* **Excerpts from a dataset**:
(** * Resume retrieval engine: boolean search over normalized resume text

    A shallow embedding of [final_retriever.py]: the quoted-phrase
    preprocessor and parser wrapper ([BooleanSearchParser]), the text
    normalizer ([normalize]), the document flattener ([flatten_json]) and the
    expression evaluator ([evaluate_expression]), with the parsing step of
    [main].

    Python strings are modelled as [string]; a character is a code point
    below 256, and the character classes of [re] and [str] ([\w], [\s],
    [str.lower], [str.split]) are the ones Python 3 gives to these code
    points. *)

From Stdlib Require Import Ascii String NArith ZArith Arith Lia List Bool.
From stdpp Require Import base strings gmap pretty list.

Set Warnings "-register-all".

(** ** Characters *)

Definition ord (c : ascii) : N := N_of_ascii c.

Definition between (lo hi : N) (c : ascii) : bool :=
  ((lo <=? ord c) && (ord c <=? hi))%N.

(** The regex class [[a-z]]. *)
Definition is_az (c : ascii) : bool := between 97 122 c.

(** The regex class [[A-Z]]. *)
Definition is_AZ (c : ascii) : bool := between 65 90 c.

(** The regex class [\w] on a [str] pattern: letters, digits, numeric
    characters and the underscore. *)
Definition is_word (c : ascii) : bool :=
  between 48 57 c || is_AZ c || is_az c || (ord c =? 95)%N
  || (ord c =? 170)%N || between 178 179 c || (ord c =? 181)%N
  || between 185 186 c || between 188 190 c
  || between 192 214 c || between 216 246 c || between 248 255 c.

(** The regex class [\s], which is also the separator set of [str.split()]
    and [str.strip()]. *)
Definition is_space (c : ascii) : bool :=
  between 9 13 c || between 28 32 c || (ord c =? 133)%N || (ord c =? 160)%N.

(** The regex class [\S]. *)
Definition is_nonspace (c : ascii) : bool := negb (is_space c).

(** [str.lower] on one character. *)
Definition chr_lower (c : ascii) : ascii :=
  if is_AZ c || (between 192 222 c && negb (ord c =? 215)%N)
  then ascii_of_N (ord c + 32) else c.

Definition dquote : ascii := ascii_of_nat 34.
Definition space : ascii := ascii_of_nat 32.
Definition at_sign : ascii := ascii_of_nat 64.
Definition dot : ascii := ascii_of_nat 46.

Definition is_word_opt (c : option ascii) : bool :=
  match c with Some c => is_word c | None => false end.

(** ** Strings *)

(** [s.lower()] *)
Fixpoint str_lower (s : string) : string :=
  match s with
  | "" => ""
  | String c s' => String (chr_lower c) (str_lower s')
  end.

(** [s.startswith(p)] *)
Definition str_startswith (p s : string) : bool := String.prefix p s.

(** [needle in hay] *)
Fixpoint str_in (needle hay : string) : bool :=
  str_startswith needle hay ||
  match hay with
  | "" => false
  | String _ hay' => str_in needle hay'
  end.

(** [s[:n]] *)
Fixpoint str_take (n : nat) (s : string) : string :=
  match n, s with
  | S n', String c s' => String c (str_take n' s')
  | _, _ => ""
  end.

(** [s[n:]] *)
Fixpoint str_drop (n : nat) (s : string) : string :=
  match n, s with
  | S n', String _ s' => str_drop n' s'
  | _, _ => s
  end.

(** The character at index [n], when there is one. *)
Definition str_at (n : nat) (s : string) : option ascii := String.get n s.

(** [s.replace(c, Empty)] for a one-character [c]. *)
Fixpoint str_remove (c : ascii) (s : string) : string :=
  match s with
  | "" => ""
  | String a s' => if Ascii.eqb a c then str_remove c s' else String a (str_remove c s')
  end.

(** [sep.join(parts)] *)
Fixpoint str_join (sep : string) (parts : list string) : string :=
  match parts with
  | [] => ""
  | [p] => p
  | p :: rest => p +:+ sep +:+ str_join sep rest
  end.

(** Length of the longest prefix of [s] whose characters all satisfy [p]. *)
Fixpoint run_len (p : ascii -> bool) (s : string) : nat :=
  match s with
  | "" => 0
  | String c s' => if p c then S (run_len p s') else 0
  end.

Fixpoint str_exists (p : ascii -> bool) (s : string) : bool :=
  match s with
  | "" => false
  | String c s' => p c || str_exists p s'
  end.

Fixpoint str_forall (p : ascii -> bool) (s : string) : bool :=
  match s with
  | "" => true
  | String c s' => p c && str_forall p s'
  end.

(** [s.split()]: the maximal runs of non-whitespace characters, in order.
    [split_go s] is the run in progress at the head of [s] (empty when [s]
    starts with whitespace) and the complete tokens after it. *)
Definition flush (w : string) (ws : list string) : list string :=
  match w with "" => ws | _ => w :: ws end.

Fixpoint split_go (s : string) : string * list string :=
  match s with
  | "" => ("", [])
  | String c s' =>
      let '(w, ws) := split_go s' in
      if is_space c then ("", flush w ws) else (String c w, ws)
  end.

Definition str_split (s : string) : list string :=
  let '(w, ws) := split_go s in flush w ws.

(** [s.strip()] *)
Fixpoint str_lstrip (s : string) : string :=
  match s with
  | "" => ""
  | String c s' => if is_space c then str_lstrip s' else s
  end.

Fixpoint str_rstrip (s : string) : string :=
  match s with
  | "" => ""
  | String c s' =>
      match str_rstrip s' with
      | "" => if is_space c then "" else String c ""
      | r => String c r
      end
  end.

Definition str_strip (s : string) : string := str_rstrip (str_lstrip s).

(** ** Regular expressions

    A pattern is given by its anchored matcher: [m prev s] is the length of
    the match of the pattern at the start of [s], if there is one, where
    [prev] is the character before it (for look-behind and [\b]). All
    patterns of the program match at least one character. *)

Definition matcher := option ascii -> string -> option nat.

Inductive piece :=
  | Lit (c : ascii)       (* a character outside every match *)
  | Hit (t : string).     (* the text of one match *)

(** Left-to-right scan for non-overlapping matches; [skip] counts the
    characters of the current match still to be passed over. *)
Fixpoint scan_go (m : matcher) (skip : nat) (prev : option ascii) (s : string)
  : list piece :=
  match s with
  | "" => []
  | String c s' =>
      match skip with
      | S k => scan_go m k (Some c) s'
      | 0 =>
          match m prev s with
          | Some (S k) => Hit (str_take (S k) s) :: scan_go m k (Some c) s'
          | _ => Lit c :: scan_go m 0 (Some c) s'
          end
      end
  end.

Definition re_finditer (m : matcher) (s : string) : list piece :=
  scan_go m 0 None s.

(** [re.sub(pattern, repl, s)], with [repl] a function of the matched text. *)
Fixpoint rebuild (repl : string -> string) (ps : list piece) : string :=
  match ps with
  | [] => ""
  | Lit c :: ps' => String c (rebuild repl ps')
  | Hit t :: ps' => repl t +:+ rebuild repl ps'
  end.

Definition re_sub (m : matcher) (repl : string -> string) (s : string) : string :=
  rebuild repl (re_finditer m s).

(** [re.sub(pattern, callback, s)] where the callback also updates a state. *)
Fixpoint rebuild_with {St : Type} (f : St -> string -> St * string)
  (ps : list piece) (st : St) : St * string :=
  match ps with
  | [] => (st, "")
  | Lit c :: ps' =>
      let '(st', out) := rebuild_with f ps' st in (st', String c out)
  | Hit t :: ps' =>
      let '(st1, r) := f st t in
      let '(st', out) := rebuild_with f ps' st1 in (st', r +:+ out)
  end.

Definition re_sub_with {St : Type} (m : matcher) (f : St -> string -> St * string)
  (s : string) (st : St) : St * string :=
  rebuild_with f (re_finditer m s) st.

(** [re.findall(pattern, s)] for a pattern with one group, [grp] extracting
    the group from the matched text. *)
Fixpoint hits (grp : string -> string) (ps : list piece) : list string :=
  match ps with
  | [] => []
  | Lit _ :: ps' => hits grp ps'
  | Hit t :: ps' => grp t :: hits grp ps'
  end.

Definition re_findall (m : matcher) (grp : string -> string) (s : string)
  : list string :=
  hits grp (re_finditer m s).

(** [([a-z])([A-Z])] and its replacement [\1 \2]. *)
Definition re_camel : matcher := fun _ s =>
  match s with
  | String a (String b _) => if is_az a && is_AZ b then Some 2 else None
  | _ => None
  end.

Definition camel_repl (t : string) : string :=
  match t with
  | String a rest => String a (String space rest)
  | "" => ""
  end.

(** [(?<![\w@])\.net(?![\w.])] *)
Definition re_dotnet : matcher := fun prev s =>
  let behind :=
    match prev with
    | Some p => is_word p || Ascii.eqb p at_sign
    | None => false
    end in
  let ahead :=
    match str_at 4 s with
    | Some n => is_word n || Ascii.eqb n dot
    | None => false
    end in
  if negb behind && str_startswith ".net" s && negb ahead then Some 4 else None.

* **Task requirements**: Transcribe, exactly and without additions, the lines of the records above, beginning with the line that contains "Definition is_word (c" and ending with the line that contains "(** The regex class [\S]. *)", both included.

* **Answer area**:
Definition is_word (c : ascii) : bool :=
  between 48 57 c || is_AZ c || is_az c || (ord c =? 95)%N
  || (ord c =? 170)%N || between 178 179 c || (ord c =? 181)%N
  || between 185 186 c || between 188 190 c
  || between 192 214 c || between 216 246 c || between 248 255 c.

(** The regex class [\s], which is also the separator set of [str.split()]
    and [str.strip()]. *)
Definition is_space (c : ascii) : bool :=
  between 9 13 c || between 28 32 c || (ord c =? 133)%N || (ord c =? 160)%N.

(** The regex class [\S]. *)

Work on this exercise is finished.